My advice to a new professional is to be open to a wide variety of opportunities that may come your way. In some cases, individuals with advanced degrees have followed a rather linear path in their education and they may even have a vision of a defined career path moving forward. However, my advice is to be open to opportunities that may deviate from your intended path. It is often in those “left and right” turns, or those job choices that you make that may not seem logical or obvious that will provide experiences that can have significant consequences for your future self. It is through these varied experiences that you see what you like or dislike, find weakness or areas of strength that you did not fully understand. Another bit of advice is to seek out mentors who can help you in your professional journey. I have found that having multiple mentors allows you to seek varied types of support and advice from individuals in different areas and stages of higher education. Finally, it is also important to realize that as a new professional you have valuable insights and experience that you can use to mentor those who are just entering higher education. I am fortunate to both be a mentor and have wonderful mentors who continue to support me over the years. 


What’s your favorite “Oregon” activity? 

My favorite “Oregon” activity is kayaking. I really enjoy taking a kayak out on remote rivers and lakes. I have had many inspiring encounters with wildlife while kayaking. There is nothing like the experience of being a lone kayak surrounded by the Oregon wilderness.

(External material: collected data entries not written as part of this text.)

Lemma complete_self f w fs :
  fs !! f = Some FPending \/ fs !! f = Some FCancelled ->
  exists x, complete f (wire_value w) fs !! f = Some x /\ answered_by w x.
Proof.
  unfold complete, answered_by. intros [H|H]; rewrite H;
    [|eexists; split; [exact H|by left]].
  rewrite lookup_insert_eq. eexists. split; [reflexivity|].
  right. by destruct (wire_value w).
Qed.

Lemma complete_all_other l fs g : g ∉ l.*1 -> complete_all l fs !! g = fs !! g.
Proof.
  revert fs. induction l as [|[f w] l IH]; intros fs Hg; simpl in *; [done|].
  apply not_elem_of_cons in Hg as [? ?]. rewrite IH by done. by apply complete_other.
Qed.

Lemma complete_all_in l fs i f w :
  NoDup l.*1 -> l !! i = Some (f, w) ->
  fs !! f = Some FPending \/ fs !! f = Some FCancelled ->
  exists x, complete_all l fs !! f = Some x /\ answered_by w x.
Proof.
  revert fs i. induction l as [|[g v] l IH]; intros fs i Hnd Hi Hf; [done|].
  simpl in Hnd. apply NoDup_cons in Hnd as [Hg Hnd].
  destruct i as [|i]; simplify_eq/=.
  - rewrite complete_all_other by done. by apply complete_self.
  - assert (g <> f).
    { intros ->. apply Hg. apply list_elem_of_lookup. exists i. by rewrite list_lookup_fmap, Hi. }
    apply IH with i; auto. by rewrite complete_other.
Qed.

Lemma gets_nil : gets depth [] = GFalse.
Proof. destruct depth; [lia|done]. Qed.

Lemma drain_spec rs : Forall (fun w => wire_ok w = true /\ (wire_depth w <= depth)%nat) rs ->
  forall ws buf rest fs,
  buf ++ rest = concat (map wire_bytes rs) -> (length rs <= length ws)%nat ->
  exists k buf', (k <= length rs)%nat /\
    drain depth ws buf fs = (drop k ws, buf', complete_all (zip (take k ws) (take k rs)) fs, None) /\
    buf' ++ rest = concat (map wire_bytes (drop k rs)) /\ starved buf' (drop k rs).
Proof.
  induction 1 as [|w rs [Hok Hd] Hrs IH]; intros ws buf rest fs Hbuf Hlen; simpl in *.
  - apply app_eq_nil in Hbuf as [-> ->]. exists O, []. split; [lia|].
    destruct ws; simpl; rewrite gets_nil; split_and!; auto; by left.
  - pose proof Hbuf as Hall.
    apply cut_header in Hbuf as [(s & Hs & Hbuf)|(buf1 & -> & Hbuf)].
    + exists O, buf. split; [lia|]. pose proof (gets_wire_short w depth buf s Hok Hd Hbuf Hs) as HG.
      destruct ws as [|f ws]; simpl in *; [lia|]. rewrite HG. split_and!; auto.
      right. by exists w, rs, s.
    + destruct ws as [|f ws]; simpl in *; [lia|]. rewrite gets_wire by done.
      destruct (IH ws buf1 rest (complete f (wire_value w) fs) Hbuf ltac:(lia))
        as (k & buf' & Hk & Hdr & Hb & Hst).
      exists (S k), buf'. split_and!; [lia|by rewrite Hdr|done|done].
Qed.

(** *** Preservation *)

Lemma written_write s data b :
  s.(transports) !! t = Some (Transport false b) ->
  (tr_write t data s).(transports) !! t = Some (Transport false (b ++ data)).
Proof. intros H. simpl. by rewrite lookup_alter_eq, H. Qed.

Lemma written_eq s b : s.(transports) !! t = Some (Transport false b) -> written s = b.
Proof. intros H. unfold written. by rewrite H. Qed.

Lemma step_send_inv y a enc c' f :
  sys_inv y a -> enc <> [] -> _send enc y.(client) = (c', Ok f) ->
  sys_inv (Sys c' y.(net) y.(replies) (y.(issued) ++ [(f, enc)])) a.
Proof.
  intros I Henc Hsend. destruct I.
  destruct (send_spec enc y.(client) t inv_transport0)
    as (s' & Hs & Ht & Hfut & Hnext & Hwait & Hrd & Hcase).
  rewrite Hs in Hsend. injection Hsend as <- <-. destruct inv_open0 as [b Hb].
  pose proof (written_eq _ _ Hb) as Hwb.
  assert (forall i g, y.(issued).*1 !! i = Some g -> g <> y.(client).(next_fut)) as Hold.
  { intros i g Hi ->. assert (is_Some (futs (client y) !! next_fut (client y))) as Hs'; [|
      apply inv_fresh0 in Hs'; lia].
    destruct (decide (i < a)%nat) as [Hlt|Hge].
    - destruct (lookup_lt_is_Some_2 (replies y) i ltac:(lia)) as [w Hw].
      destruct (inv_answered0 i _ w Hlt Hi Hw) as (x & Hx & _). eauto.
    - destruct (inv_waiting0 i _ ltac:(lia) Hi); eauto. }
  split; simpl; rewrite ?fmap_app; simpl; auto.
  - destruct Hcase as [(_ & _ & _ & _ & ->)|(_ & _ & -> & _)]; [|by eauto].
    exists (b ++ enc). by apply written_write.
  - intros g. rewrite Hfut, Hnext. destruct (decide (g = next_fut (client y))) as [->|Hne]; [lia|].
    rewrite lookup_insert_ne by done. intros ?%inv_fresh0. lia.
  - apply NoDup_app. split_and!; [done| |apply NoDup_singleton].
    intros g (i & Hi)%list_elem_of_lookup ->%list_elem_of_singleton. by eapply Hold.
  - rewrite concat_app. simpl. rewrite app_nil_r, <-inv_wire0.
    destruct Hcase as [(-> & Hw0 & _ & _ & Htr)|(-> & _ & Htr & _)].
    + erewrite (written_eq s'); [|by rewrite Htr; apply written_write]. by rewrite Hw0, !app_nil_r, Hwb.
    + unfold written in *. by rewrite Htr, app_assoc.
  - destruct Hcase as [(-> & _)|(_ & -> & _)]; done.
  - destruct Hcase as [(_ & _ & -> & -> & _)|(_ & Hf & _ & H1 & H2)]; [done|].
    intros _. destruct (_flush_scheduled (client y)); [rewrite H1 by done; auto|by apply H2].
  - rewrite length_app. simpl. lia.
  - rewrite Hwait, inv_waiters0, drop_app_le; [done|]. rewrite length_fmap. lia.
  - by rewrite Hrd.
  - by rewrite Hrd.
  - intros i g w Hlt Hi Hw. rewrite lookup_app_l in Hi by (rewrite length_fmap; lia).
    rewrite Hfut, lookup_insert_ne by (symmetry; by eapply Hold). eauto.
  - intros i g Hge Hi. rewrite Hfut. destruct (decide (g = next_fut (client y))) as [->|Hne].
    + left. apply lookup_insert_eq.
    + rewrite lookup_insert_ne by done. apply (inv_waiting0 i); [done|].
      apply lookup_app_Some in Hi as [?|[_ Hi]]; [done|].
      destruct (i - _)%nat; simplify_eq/=.
Qed.

Lemma step_flush_inv y a :
  sys_inv y a -> sys_inv (Sys (_flush y.(client)) y.(net) y.(replies) y.(issued)) a.
Proof.
  intros I. destruct I, inv_open0 as [b Hb]. pose proof (written_eq _ _ Hb) as Hwb.
  unfold _flush. simpl. rewrite inv_transport0. case_bool_decide as Hw; simpl.
  - split; simpl; eauto. intros; by rewrite Hw in *.
  - split; simpl; eauto; try done.
    + exists (b ++ _wbuf (client y)). by rewrite lookup_alter_eq, Hb.
    + unfold written. simpl. rewrite lookup_alter_eq, Hb. simpl. rewrite app_nil_r, <-inv_wire0.
      by rewrite Hwb.
Qed.

Lemma step_reply_inv y a w :
  sys_inv y a -> wire_ok w = true -> (wire_depth w <= depth)%nat -> server_may_reply y ->
  sys_inv (Sys y.(client) (y.(net) ++ wire_bytes w) (y.(replies) ++ [w]) y.(issued)) a.
Proof.
  intros I Hok Hd [Hlt _]. destruct I.
  split; simpl; rewrite ?length_app; simpl; eauto; try lia.
  - rewrite drop_app_le by lia. rewrite map_app, concat_app, app_assoc, inv_bytes0. simpl.
    by rewrite app_nil_r.
  - rewrite drop_app_le by lia. destruct inv_starved0 as [?|(w0 & rs & s & -> & ? & ?)]; [by left|].
    right. by exists w0, (rs ++ [w]), s.
  - apply Forall_app. by split; [|apply Forall_singleton].
  - intros i f w' Hi Hf Hw. rewrite lookup_app_l in Hw by lia. eauto.
Qed.

Lemma step_deliver_inv y a chunk rest c' e :
  sys_inv y a -> y.(net) = chunk ++ rest -> data_received depth chunk y.(client) = (c', e) ->
  e = None /\ exists a', (a <= a')%nat /\ sys_inv (Sys c' rest y.(replies) y.(issued)) a'.
Proof.
  intros I Hnet Hdr. destruct I. unfold data_received, feed in Hdr.
  assert (Forall (fun w => wire_ok w = true /\ (wire_depth w <= depth)%nat) (drop a y.(replies)))
    as Hoks by (by apply Forall_drop).
  rewrite Hnet, app_assoc in inv_bytes0.
  destruct (drain_spec _ Hoks (_waiters (client y)) _ rest (futs (client y)) inv_bytes0)
    as (k & buf' & Hk & Hd & Hb & Hst).
  { rewrite inv_waiters0, !length_drop, length_fmap. lia. }
  rewrite Hd in Hdr. injection Hdr as <- <-. split; [done|]. exists (a + k)%nat. split; [lia|].
  rewrite length_drop in Hk. rewrite !drop_drop in *.
  set (l := zip (take k (_waiters (client y))) (take k (drop a (replies y)))).
  assert (forall i f w, (issued y).*1 !! i = Some f -> replies y !! i = Some w ->
            (a <= i < a + k)%nat -> l !! (i - a)%nat = Some (f, w)) as Hin.
  { intros i f w Hf Hw Hi. unfold l. rewrite inv_waiters0, lookup_zip_with.
    rewrite !lookup_take, !lookup_drop. rewrite !decide_True by lia.
    replace (a + (i - a))%nat with i by lia. by rewrite Hf, Hw. }
  assert (l.*1 = take k (drop a ((issued y).*1))) as Hl1.
  { unfold l. rewrite inv_waiters0. apply fst_zip. rewrite !length_take, !length_drop, length_fmap. lia. }
  assert (forall i f, (issued y).*1 !! i = Some f -> ~ (a <= i < a + k)%nat -> f ∉ l.*1) as Hout.
  { intros i f Hf Hi. rewrite Hl1. intros (j & Hj)%list_elem_of_lookup.
    apply lookup_take_Some in Hj as [Hj Hjk]. rewrite lookup_drop in Hj.
    pose proof (NoDup_lookup _ _ _ _ inv_nodup0 Hf Hj). lia. }
  split; simpl; eauto.
  - intros g [x Hx]. apply inv_fresh0. destruct (decide (g ∈ l.*1)) as [Hg|Hg].
    + rewrite Hl1 in Hg. apply list_elem_of_lookup in Hg as (j & Hj).
      apply lookup_take_Some in Hj as [Hj _]. rewrite lookup_drop in Hj.
      destruct (inv_waiting0 (a + j)%nat g ltac:(lia) Hj); eauto.
    + rewrite complete_all_other in Hx by done. eauto.
  - lia.
  - by rewrite inv_waiters0, drop_drop.
  - intros i f w Hi Hf Hw. destruct (decide (i < a)%nat).
    + rewrite complete_all_other by (eapply Hout; [done|lia]). eauto.
    + apply complete_all_in with (i - a)%nat; [|apply Hin; auto; lia|apply (inv_waiting0 i); [lia|done]].
      rewrite Hl1. by apply NoDup_take_drop.
  - intros i f Hi Hf. rewrite complete_all_other by (eapply Hout; [done|lia]).
    apply (inv_waiting0 i); [lia|done].
Qed.

Lemma step_cancel_inv y a f :
  sys_inv y a -> sys_inv (Sys (cancel f y.(client)) y.(net) y.(replies) y.(issued)) a.
Proof.
  intros I. destruct I.
  destruct (cancel_spec f y.(client)) as (H1 & H2 & H3 & H4 & H5 & H6 & H7 & H8 & H9).
  split; simpl; unfold written; rewrite ?H1, ?H2, ?H3, ?H4, ?H5, ?H6, ?H7, ?H8; eauto.
  - intros g [x Hx]. apply inv_fresh0. destruct (H9 g) as [E|[E _]]; rewrite ?E in *; eauto.
  - intros i g w Hi Hg Hw. destruct (inv_answered0 i g w Hi Hg Hw) as (x & Hx & Ha).
    destruct (H9 g) as [->|[_ ->]]; eauto. eexists. split; [done|by left].
  - intros i g Hi Hg. destruct (H9 g) as [->|[_ ->]]; eauto.
Qed.

Lemma sys_init_inv y : sys_init y -> sys_inv y 0.
Proof.
  intros (Hn & Hr & Hi & Ht & Htr & Hrd & Hw & Hb & Hf & Hfr).
  split; rewrite ?Hn, ?Hr, ?Hi, ?Hrd, ?Hw, ?Hb, ?Hf; simpl; eauto; try done; try lia.
  - apply NoDup_nil. done.
  - rewrite (written_eq _ _ Htr). done.
  - by left.
Qed.

Lemma sys_step_inv y y' a :
  sys_inv y a -> sys_step y y' -> exists a', (a <= a')%nat /\ sys_inv y' a'.
Proof.
  intros I H. destruct H.
  - exists a. split; [lia|]. by eapply step_send_inv.
  - exists a. split; [lia|]. by apply step_flush_inv.
  - exists a. split; [lia|]. by apply step_reply_inv.
  - by eapply step_deliver_inv in H0 as [_ ?].
  - exists a. split; [lia|]. by apply step_cancel_inv.
Qed.

Lemma reachable_inv y : sys_reachable y -> exists a, sys_inv y a.
Proof.
  intros (y0 & H0%sys_init_inv & Hs). revert H0. generalize O.
  induction Hs as [y|y y1 y' H1 Hs IH]; intros a I; [by exists a|].
  destruct (sys_step_inv y y1 a I H1) as (a' & _ & I'). by eapply IH.
Qed.

(** *** What the invariant gives *)

Definition outcome (w : wire) : fut :=
  match wire_value w with RError m => FExn (RedisMuxError m) | v => FResult v end.

Lemma wire_bytes_nonempty w : wire_bytes w <> [].
Proof. by destruct w. Qed.

Lemma starved_all buf rs : buf = concat (map wire_bytes rs) -> starved buf rs -> rs = [].
Proof.
  intros -> [H|(w & rs' & s & -> & Hs & H)].
  - destruct rs as [|w rs]; [done|]. simpl in H. apply app_eq_nil in H as [H _].
    by apply wire_bytes_nonempty in H.
  - simpl in H. rewrite <-app_assoc in H. rewrite <-(app_nil_r (wire_bytes w)) in H at 2.
    apply app_inv_head in H. apply app_eq_nil in H as [_ ->]. done.
Qed.

(** C2: FIFO demultiplexing.  In every reachable state of the client, the
    server and the network, whatever the interleaving of sends, flushes,
    server replies, deliveries in arbitrary chunks and caller cancellations,
    the future of the [i]-th command is pending, cancelled by its caller, or
    holds exactly the outcome of the [i]-th reply. *)
Theorem fifo_demultiplexing y i f enc x
  (Hreach : sys_reachable y) (Hcmd : y.(issued) !! i = Some (f, enc))
  (Hfut : y.(client).(futs) !! f = Some x) :
  x = FPending \/ x = FCancelled \/
  exists w, y.(replies) !! i = Some w /\ x = outcome w.
Proof.
  apply reachable_inv in Hreach as (a & I). destruct I.
  assert ((issued y).*1 !! i = Some f) as Hi by (by rewrite list_lookup_fmap, Hcmd).
  destruct (decide (i < a)%nat).
  - destruct (lookup_lt_is_Some_2 (replies y) i ltac:(lia)) as [w Hw].
    destruct (inv_answered0 i f w ltac:(lia) Hi Hw) as (x' & Hx' & [->| ->]);
      rewrite Hfut in Hx'; injection Hx' as ->; eauto.
  - destruct (inv_waiting0 i f ltac:(lia) Hi) as [E|E]; rewrite Hfut in E; injection E as ->; auto.
Qed.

Who inspires you and why? 

I have recently been inspired by the bold young women who are using their voices and speaking out for social and environmental justice. I am inspired because they are actively engaging in world issues by clearly articulating their concerns and promoting change. I am inspired because they are exhibit such courage and confidence that I did not have when I was a teen! It inspires me to do what I can to support and encourage the activism of young people in our community.